Silvermine Bay Ferry Pier or Mui Wo Ferry Pier is a ferry pier located on the waterfront of Silver Mine Bay in Mui Wo Ferry Pier Road, Mui Wo, New Territories, Hong Kong. There are two ferry routes provided in the pier. One is the service between Mui Wo and Central, operated by Sun Ferry. Another one is the "Inter-Island" service among Peng Chau, Lantau Island (Mui Wo, Chi Ma Wan) and Cheung Chau, also operated by the same operator.

==History==
Before the war, although the population in Mui Wo had increased, it was still geographically isolated. Few people in Mui Wo had visited Hong Kong Island and only took the kai-to to Cheung Chau several times a year to buy daily necessities. Until the establishment of Hongkong and Yaumati Ferry, the ferry only went from Hong Kong Island to Cheung Chau. To leave Hong Kong Island, people in Mui Wo had to take a kai ferry to Cheung Chau and then ferry to Hong Kong Island. In 1945, the ferry company finally opened a route to Mui Wo. Although there was only one flight per day and there was no dock, passengers had to transfer to the shore by barge near the center of Mui Wo Sea as the waterway was finally opened.

After the war, a lot of migrants flocked to Mui Wo to rent land and build houses from the villagers. By the 1950s, the ferry frequency increased successively, and the villagers also began to prepare for the construction of a pier. In October 1977, the government spent HK$10 million to rebuild the Silvermine Bay Pier. The new Silvermine Bay Ferry Terminal was opened on 24 May 1980, and was officially opened by Hongkong and Yaumati Ferry General Manager Lau Chan Kwok, Kenneth Fung and Lee Pak Yiu, General Manager Liu Ding Zhong, Deputy General Manager Young Tsin Kiu and government officials.

In the past, Silvermine Bay Ferry Pier was an important transportation hub for Mui Wo and the entire Lantau Island.

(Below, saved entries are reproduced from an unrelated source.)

(* ===== verification/UserSafety.v ===== *)
(** * The handlers of users: who may change what

    The theorems are about all runs of all the handlers, with arbitrary answers: every
    change of the tables stays in a frame that the signed-in viewer was, in the same run,
    found to be allowed to change. *)

From stdpp Require Import base gmap list strings.
From S2P Require Import Prelude GoStrings Rows RunnerModel RunnerStore RunnerQueries AccountModel AccountStore AccountSafety Sponsorship Catalog.
From S2P Require Import Program Trace ServerCalls ServiceSelection ServiceSafety CacheScopes Sessions RepoAccess UserHandlers Onboarding Confinement SponsorshipHandlers SpecHandlers CatalogSafety.

(** ** The routes *)

Inductive route :=
| GetPreferences
| PutCacheConfig (decode : string -> option upsertCacheConfigRequest)
| DeleteCacheConfig
| PutSandboxConfig (decode : string -> option upsertSandboxConfigRequest)
| DeleteSandboxAPIKey
| GetGitHubApp
| PutGitHubInstallation (decode : string -> option upsertGitHubInstallationRequest)
| DeleteInstallation
| SyncInstallations
| ListInstallationRepositories
| ListUserRunners
| ListSponsorshipPolicies
| ListSponsorshipRepositories
| PutSponsorshipPolicy (decode : string -> option userForkSponsorshipPolicyInput)
| PostSponsorshipPolicy (decode : string -> option userForkSponsorshipPolicyInput)
| DeleteSponsorshipPolicy
| PutSponsorshipApproval (decode : string -> option userForkSponsorshipApprovalInput)
| DeleteSponsorshipApproval
| ListSpecs
| ListRunnerGroups
| CreateSpec (decode : string -> option userRunnerSpecMutationRequest)
| ChangeSpec (decode : string -> option userRunnerSpecPatchRequest)
| RemoveSpec
| GetTour (decodeTour : string -> option productTourOnboardingState)
| PutTour (encodeTour : productTourOnboardingState -> result string) (decode : string -> option productTourOnboardingState).

(** The status of the reply. *)
Definition answering {A} (handler : sprog (reply A)) : sprog Z := let* answer := handler in Done (rp_status answer).

Definition serve {Service} (s : server Service) (route : route) (r : http_request) : sprog Z :=
  match route with
  | GetPreferences => answering (handleUserPreferences s r)
  | PutCacheConfig decode => answering (handleUserSaveCacheConfig s decode r)
  | DeleteCacheConfig => answering (handleUserDeleteCacheConfig s r)
  | PutSandboxConfig decode => answering (handleUserSaveSandboxConfig s decode r)
  | DeleteSandboxAPIKey => answering (handleUserDeleteSandboxAPIKey s r)
  | GetGitHubApp => answering (handleUserGitHubApp s r)
  | PutGitHubInstallation decode => answering (handleUserSaveGitHubInstallation s decode r)
  | DeleteInstallation => answering (handleUserDeleteGitHubInstallation s r)
  | SyncInstallations => answering (handleUserSyncGitHubInstallations s r)
  | ListInstallationRepositories => answering (handleUserListGitHubInstallationRepositories s r)
  | ListUserRunners => answering (handleUserListRunners s r)
  | ListSponsorshipPolicies => answering (handleUserListForkSponsorshipPolicies s r)
  | ListSponsorshipRepositories => answering (handleUserListForkSponsorshipRepositories s r)
  | PutSponsorshipPolicy decode => answering (handleUserPutForkSponsorshipPolicy s decode r)
  | PostSponsorshipPolicy decode => answering (handleUserCreateForkSponsorshipPolicy s decode r)
  | DeleteSponsorshipPolicy => answering (handleUserDeleteForkSponsorshipPolicy s r)
  | PutSponsorshipApproval decode => answering (handleUserAddForkSponsorshipApproval s decode r)
  | DeleteSponsorshipApproval => answering (handleUserDeleteForkSponsorshipApproval s r)
  | ListSpecs => answering (handleUserListRunnerSpecs s r)
  | ListRunnerGroups => answering (handleUserListGitHubRunnerGroups s r)
  | CreateSpec decode => answering (handleUserCreateRunnerSpec s decode r)
  | ChangeSpec decode => answering (handleUserPatchRunnerSpec s decode r)
  | RemoveSpec => answering (handleUserDeleteRunnerSpec s r)
  | GetTour decodeTour => answering (handleUserProductTourOnboarding s decodeTour r)
  | PutTour encodeTour decode => answering (handleUserSaveProductTourOnboarding s encodeTour decode r)
  end.

Section safety.
Context {Service : Type} (s : server Service) (r : http_request).

(** ** Evidence *)

(** The request carries a session the server signed, which was not expired, and the store
    had an account for its identity. *)
Definition signed_in (session : adminSession) (account : Account) (tr : trace) : Prop :=
  exists cookie decoded now identity,
    http_cookie r adminSessionCookieName = Some cookie /\ decodeAdminSession (srv_sessions s) cookie = Ok decoded /\
    ses_Subject session = ses_Subject decoded /\
    seen SNow now tr /\ (Unix now <= ses_ExpiresAt decoded)%Z /\
    seen (qAccountByIdentity (providerOf decoded) (ses_Subject decoded)) (Ok (account, identity)) tr.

The public had to take a ferry from the Central Ferry Pier to Mui Wo, and then transfer to the New Lantao Bus to destinations such as the Tian Tan Buddha and Tai O. Therefore, the pier was not crowded with tourists especially on holidays.

Until 1997, when the Lantau Link opened as well as the MTR Tung Chung line being opened to traffic in 1998 and the Tuen Mun–Chek Lap Kok Link being opened to traffic in 2020, the public can take a bus or MTR to Tung Chung station to take the bus to all parts of Lantau Island (including Mui Wo), there is no need to take the ferry to Central, so the usage of the pier had dropped drastically.